Nursing Homes Under Pressure to Improve Pain Management

Emily Beaver, April 13, 2009

When it comes to managing pain, long-term care experts say a proactive approach is best—clinicians should anticipate and treat pain before it becomes too intense. However, it seems that many in the long-term care industry have waited for CMS to dial up the pressure before addressing shortcomings in pain management practices.

But the way nursing homes manage pain is about to come under intense scrutiny with the recent release of new pain management guidance and investigative protocols under the survey deficiency tag F309, Quality of Care. Under the new guidance, which CMS released and implemented April 10, surveyors can cite nursing homes that aren't appropriately managing pain with deficiencies.

In the past, nursing facilities were expected to address and manage pain, but nursing homes and surveyors did not have specific guidelines to do so, says Marilyn Mines, RN, BC, RAC-CT, manager of clinical services for FR&R Healthcare Consulting, Inc. in Deerfield, IL.

"Overall, in the industry, it's been felt that pain has been ignored in the geriatric population, and hence, now we have a [survey] protocol that's extremely complex," Mines says.

The new guidance under F309 states that nursing facilities must assess and address pain in all residents, including the cognitively impaired. To comply with F309, nursing facilities need to reexamine how they assess and manage pain in residents, including the use of pain medications, PRN ("as needed") medication regimens, and complimentary and alternative medicine (CAM).

Assessing and treating pain in cognitively impaired residents, who have difficulty communicating pain through statements or commonly-used pain scales, is a major challenge for nursing facilities.

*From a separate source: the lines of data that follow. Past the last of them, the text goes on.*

Lemma knows_own fs e e' : knows fs e -> ep_own_step e e' -> knows fs e'.
Proof.
  intros [] []. rewrite kn_server0 in *. constructor.
  - congruence.
  - intros id d' Hl Hd'. pose proof (os_recv0 id Hl) as Hr. rewrite Hd' in Hr.
    inversion Hr as [d ? [Hrec Hlim] Hd|]; subst. symmetry in Hd.
    destruct (kn_recv0 id d Hl Hd) as (? & ? & ?). split_and!; [done|congruence|lia].
  - intros id Hl Ho He. destruct (kn_live0 id Hl Ho He) as [d Hd].
    pose proof (os_recv0 id Hl) as Hr. rewrite Hd in Hr. inversion Hr. by eexists.
  - intros id. rewrite os_next0. apply kn_above0.
  - intros dir. rewrite os_next0. apply kn_next0.
  - intros id Hl Hs. apply kn_send0; [done|]. destruct (ep_send e !! id) eqn:E; [done|].
    rewrite (os_send0 id Hl E) in Hs. by destruct Hs.
Qed.

(** Frames a session may have queued: encodable, data after its OPEN. *)
Definition in_order (fs : list Frame) : Prop := opened_first false fs /\ Forall frame_ok fs.

Lemma opened_first_prefix server fs fs' : opened_first server (fs ++ fs') -> opened_first server fs.
Proof.
  intros Ho j id data fin Hj Hl.
  destruct (Ho j id data fin ltac:(by apply lookup_app_l_Some) Hl) as (i & g & Hi & Hg & ?).
  exists i, g. split_and!; [done| |done]. rewrite lookup_app_l in Hg; [done|]. apply lookup_lt_Some in Hj. lia.
Qed.

Lemma in_order_prefix fs fs' : in_order (fs ++ fs') -> in_order fs.
Proof. intros [Ho [Hok _]%Forall_app]. split; [by eapply opened_first_prefix|done]. Qed.

Lemma unopened_silent fs id :
  opened_first false fs -> is_local false id -> ~ opened fs id -> logged id fs = 0.
Proof.
  intros Ho Hl Hno.
  assert (Hall : forall f, f ∈ fs -> frame_amount id f = 0).
  { intros f [j Hj]%list_elem_of_lookup_1. destruct f; simpl; try done. case_decide as Hid; [|done]. subst.
    destruct (Ho _ _ _ _ Hj Hl) as (i & g & _ & Hi & Hg). destruct Hno. exists g.
    split; [by eapply list_elem_of_lookup_2|]. by destruct Hg; subst. }
  clear -Hall. induction fs as [|f fs IH]; simpl; [done|]. rewrite Hall by left.
  rewrite IH; [done|]. intros g Hg. apply Hall. by right.
Qed.

Lemma counter_small id : sid_ok id -> 0 <= StreamId_counter id < u64_max.
Proof.
  unfold sid_ok, varint_ok. intros Hid. destruct (sid_decompose id) as [Hv Hc]; [lia|].
  assert (VarInt_MAX < u64_max) by (vm_compute; reflexivity).
  assert (0 <= dir_bit (StreamId_dir id)) by (by destruct (StreamId_dir id)).
  destruct (initiator_is_server id); simpl in Hv; lia.
Qed.

Lemma check_open_none e id dir name :
  ep_server e = true -> ep_check_open lp e id dir name = None ->
  StreamId_dir id = dir /\ is_local false id /\ ep_peer_next e dir <= StreamId_counter id.
Proof.
  unfold ep_check_open, is_local. intros ->. case_bool_decide as Hd; simpl; [|done].
  destruct (initiator_is_server id); simpl; [done|]. destruct (_ <? _) eqn:E; [done|]. intros _. split_and!; [done..|lia].
Qed.

(** An OPEN that is taken. *)
Lemma knows_open fs e e' id f dir name :
  knows fs e -> in_order (fs ++ [f]) -> open_id f = Some id -> ep_check_open lp e id dir name = None ->
  0 <= initial_stream_window lp -> ep_server e' = true ->
  ep_recv e' = ep_recv (ep_open lp e id dir) ->
  (forall d, ep_peer_next e' d = ep_peer_next (ep_open lp e id dir) d) ->
  (forall i, i <> id -> is_Some (ep_send e' !! i) -> is_Some (ep_send e !! i)) ->
  knows (fs ++ [f]) e'.
Proof.
  intros HK [Hof Hok] Hf Hc Hw Hsrv Hrecv Hnext Hsend.
  destruct (check_open_none e id dir name (kn_server _ _ HK) Hc) as (Hdir & Hloc & Hle).
  assert (Hnew : ~ opened fs id) by (intros Ho; apply (kn_above _ _ HK) in Ho; rewrite Hdir in Ho; lia).
  assert (Hamt : forall i, frame_amount i f = 0) by (intros i; destruct f; simplify_eq/=; tauto).
  assert (Hterm : forall i, ~ terminal i f) by (intros i; destruct f; simplify_eq/=; tauto).
  assert (Hid : sid_ok id).
  { apply Forall_app in Hok as [_ Hok]. rewrite Forall_singleton in Hok. destruct f; simplify_eq/=; done. }
  pose proof (counter_small id Hid) as Hsmall.
  pose proof (unopened_silent fs id (opened_first_prefix false fs [f] Hof) Hloc Hnew) as Hsilent.
  assert (Hnext' : forall d, ep_peer_next e' d = if decide (d = dir) then StreamId_counter id + 1 else ep_peer_next e d).
  { intros d. rewrite Hnext. unfold ep_open, saturating_add64. rewrite Z.min_l by lia. by destruct d, dir. }
  constructor; try done.
  - intros i d Hl. rewrite Hrecv, logged_snoc, Hamt, opened_snoc. simpl.
    rewrite lookup_insert_Some. intros [[<- <-]|[_ Hd]]; simpl; [split_and!; [by right|lia|done]|].
    destruct (kn_recv _ _ HK i d Hl Hd) as (? & ? & ?). split_and!; [by left|lia|done].
  - intros i Hl. rewrite opened_snoc, ended_snoc, Hrecv. simpl. intros Ho Hne.
    rewrite lookup_insert_is_Some. destruct (decide (id = i)) as [->|Hi]; [by left|]. right. split; [done|].
    apply (kn_live _ _ HK); [done| |tauto]. destruct Ho; [done|]. congruence.
  - intros i. rewrite opened_snoc, Hnext'. intros [Ho|Hi].
    + pose proof (kn_above _ _ HK i Ho). case_decide as Hd; [rewrite Hd in *|]; lia.
    + assert (i = id) as -> by congruence. rewrite decide_True by done. lia.
  - intros d c Hc0 Hall. rewrite Hnext'. case_decide as Hd.
    + specialize (Hall id). rewrite opened_snoc in Hall. specialize (Hall ltac:(by right) ltac:(congruence)). lia.
    + apply (kn_next _ _ HK); [done|]. intros i Ho. apply Hall. rewrite opened_snoc. by left.
  - intros i Hl Hs. rewrite opened_snoc. destruct (decide (i = id)) as [->|Hi]; [by right|left].
    by apply (kn_send _ _ HK); [|apply Hsend].
Qed.

(** A frame that opens nothing: the entry of its stream changes, or none. *)
Lemma knows_other fs e e' f :
  knows fs e -> open_id f = None -> ep_server e' = ep_server e ->
  (forall dir, ep_peer_next e' dir = ep_peer_next e dir) ->
  (forall id, is_local false id -> is_Some (ep_send e' !! id) -> is_Some (ep_send e !! id)) ->
  (forall id d', is_local false id -> ep_recv e' !! id = Some d' -> exists d,
     ep_recv e !! id = Some d /\ rd_received d' = rd_received d + frame_amount id f /\ rd_limit d' = rd_limit d) ->
  (forall id, ~ terminal id f -> is_Some (ep_recv e !! id) -> is_Some (ep_recv e' !! id)) ->
  knows (fs ++ [f]) e'.
Proof.
  intros [] Hf Hsrv Hnext Hsend Hrecv Hlive.
  assert (Ho : forall id, opened (fs ++ [f]) id <-> opened fs id).
  { intros id. rewrite opened_snoc, Hf. naive_solver. }
  constructor.
  - congruence.
  - intros id d' Hl Hd'. destruct (Hrecv id d' Hl Hd') as (d & Hd & Hr & Hlim).
    destruct (kn_recv0 id d Hl Hd) as (? & ? & ?). rewrite Ho, logged_snoc. split_and!; [done|lia..].
  - intros id Hl. rewrite Ho, ended_snoc. intros Hop He. apply Hlive; [tauto|]. apply kn_live0; tauto.
  - intros id. rewrite Ho, Hnext. apply kn_above0.
  - intros dir c Hc. rewrite Hnext. setoid_rewrite Ho. by apply kn_next0.
  - intros id Hl Hs. rewrite Ho. by apply kn_send0; [|apply Hsend].
Qed.

Lemma knows_frame fs e f :
  0 <= initial_stream_window lp -> knows fs e -> in_order (fs ++ [f]) -> ep_check lp e f = None ->
  knows (fs ++ [f]) (ep_apply lp e f).
Proof.
  intros Hw HK Hord Hc. pose proof (kn_server _ _ HK) as Hsrv.
  destruct f as [id|id|id data fin|id code|id code|id max|code reason]; simpl in Hc.
  - by apply (knows_open fs e _ id (OpenUni id) Uni "OpenUni").
  - destruct (ep_check_open _ _ _ _ _) eqn:E; [done|].
    apply (knows_open fs e _ id (OpenBi id) Bi "OpenBi"); try done.
    intros i Hi. cbn [ep_apply ep_set_send ep_send]. by rewrite lookup_insert_ne.
  - case_match; [done|]. destruct (ep_recv e !! id) as [d|] eqn:Ed; [|done]. simpl. rewrite Ed.
    destruct fin; (apply (knows_other fs e); [done..| |]); simpl.
    + intros i d' _ [Hne Hd']%lookup_delete_Some. exists d'. rewrite decide_False by done. split_and!; [done|lia|done].
    + intros i Hi. by rewrite lookup_delete_ne.
    + intros i d' _. rewrite lookup_insert_Some. intros [[<- <-]|[Hne Hd']]; simpl.
      * exists d. by rewrite decide_True.
      * exists d'. rewrite decide_False by done. split_and!; [done|lia|done].
    + intros i _ Hi. rewrite lookup_insert_is_Some'. auto.
  - apply (knows_other fs e); try done; simpl.
    + intros i d' _ [Hne Hd']%lookup_delete_Some. exists d'. split_and!; [done|lia|done].
    + intros i Hi. by rewrite lookup_delete_ne.
  - apply (knows_other fs e); try done; simpl.
    + intros i _ [x [_ Hx]%lookup_delete_Some]. by eexists.
    + intros i d Hl Hd. exists d. split_and!; [done|lia|done].
  - apply (knows_other fs e); try done; simpl.
    + intros i _. by rewrite lookup_alter_is_Some.
    + intros i d Hl Hd. exists d. split_and!; [done|lia|done].
  - apply (knows_other fs e); try done; simpl.
    intros i d Hl Hd. exists d. split_and!; [done|lia|done].
Qed.

(** The receive direction of a bidirectional stream is open, the other one is not yet. *)
Lemma knows_half_open fs e id e1 :
  0 <= initial_stream_window lp -> knows fs e -> in_order (fs ++ [OpenBi id]) ->
  ep_check_open lp e id Bi "OpenBi" = None -> ep_own_step (ep_open lp e id Bi) e1 ->
  knows (fs ++ [OpenBi id]) e1.
Proof.
  intros Hw HK Hord Hc Hown. eapply knows_own; [|exact Hown].
  by apply (knows_open fs e _ id (OpenBi id) Bi "OpenBi"); try apply (kn_server _ _ HK).
Qed.

Lemma knows_add_send fs e id n :
  knows fs e -> opened fs id -> knows fs (ep_set_send (<[id := n]> (ep_send e)) e).
Proof.
  intros [] Ho. constructor; try done. intros i Hi. simpl. rewrite lookup_insert_is_Some.
  intros [<-|[_ Hs]]; [done|auto].
Qed.

Lemma knows_late fs e f : knows fs e -> ep_late e f -> knows (fs ++ [f]) e.
Proof.
  intros HK Hl. apply (knows_other fs e); try done; [by destruct f|].
  intros id d _ Hd. exists d. split_and!; [done| |done]. destruct f; try done; simpl; lia.
Qed.

Lemma knows_run fs e :
  0 <= initial_stream_window lp -> peer_run (ep_new true) fs e -> in_order fs -> knows fs e.
Proof.
  intros Hw. induction 1 as [|fs e e' Hr IH Hs|fs e f Hr IH Hc|fs e id e1 Hr IH Hc Hs Hsc|fs e f Hr IH Hl]; intros Ho.
  - apply knows_new.
  - by eapply knows_own; [apply IH|].
  - apply knows_frame; try done. apply IH. by eapply in_order_prefix.
  - apply knows_add_send.
    + eapply knows_half_open; [done|apply IH; by eapply in_order_prefix|done..].
    + apply opened_snoc. by right.
  - apply knows_late; [|done]. apply IH. by eapply in_order_prefix.
Qed.
End PeerRun.

(** ** The verdict on a queued frame *)

(** Frames about the streams a client opened, after the frames [fs]. *)
Definition about_own (fs : list Frame) (f : Frame) : Prop :=
  match f with
  | OpenUni _ | OpenBi _ | MaxStreamData _ _ => True
  | Stream id _ _ => is_local false id
  | ResetStream id _ => is_local false id /\ opened fs id
  | StopSending id _ => is_local false id /\ OpenBi id ∈ fs
  | ConnectionClose _ _ => True
  end.

(** The only verdicts left, for a frame queued when the session had been told that it
    may send up to [told id] bytes on stream [id]: a table is full, or the peer does
    not stand by its grant. *)
Definition exhausted (lp : Limits) (told : StreamId -> option Z) (e : endpoint) (f : Frame)
    (v : Z * string) : Prop :=
  match f with
  | OpenUni _ => v = (3, "too many open streams") /\ max_open_streams lp <= Z.of_nat (size (ep_recv e))
  | OpenBi _ =>
      (v = (3, "too many open streams") /\ max_open_streams lp <= Z.of_nat (size (ep_recv e)))
      \/ (v = (3, "protocol error: too many open send streams")
          /\ max_open_streams lp <= Z.of_nat (size (ep_send e)))
  | Stream id _ _ => v = (2, "stream flow-control limit exceeded")
      /\ exists d m, ep_recv e !! id = Some d /\ told id = Some m /\ rd_limit d < m
  | _ => False
  end.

Nursing homes are most likely to underestimate pain in residents with dementia, says Christie Teigland, PhD, director of health informatics and research for the New York Association of Homes and Services for the Aging (NYAHSA) and EQUIP for Quality in Albany, NY.

Even when residents with Alzheimer's disease and dementia have diagnoses known to cause pain, such as arthritis, neuropathies, and joint disease, their pain is reported only about half as often as in cognitively intact residents with similar diagnoses, according to research Teigland presented to the Alzheimer's Association.

Long-term care experts say some other common shortcomings in many nursing facilities' pain management programs include:

  • Using PRN medications to treat pain when an around-the-clock regimen would be more appropriate
  • Prescribing PRN medications for cognitively impaired residents who may be unable to communicate pain or ask for medication
  • Failing to anticipate pain before pain-inducing activities, such as therapy or wound-dressing changes
  • Dismissing residents' statements of pain based on personal beliefs or attitudes

The good news for nursing facilities may be that the new guidance simply enforces existing clinical practice standards for pain management rather than introducing new standards.

Facilities that address pain with the "nursing process," which involves assessment, problem identification, care planning, implementation, and evaluating outcomes, should be in compliance with F309, says Rena R. Shephard, MHA, RN, RAC-MT, C-NE, founding chair and executive editor of the American Association of Nurse Assessment Coordinators and president of RRS Consulting Services in San Diego.

"Facilities that have been doing this well aren't going to find anything surprising, and they don't have anything to worry about," Shephard says.

Emily Beaver is an associate editor in the long-term care market at HCPro. She writes PPS Alert for Long-term Care and manages MDSCentral.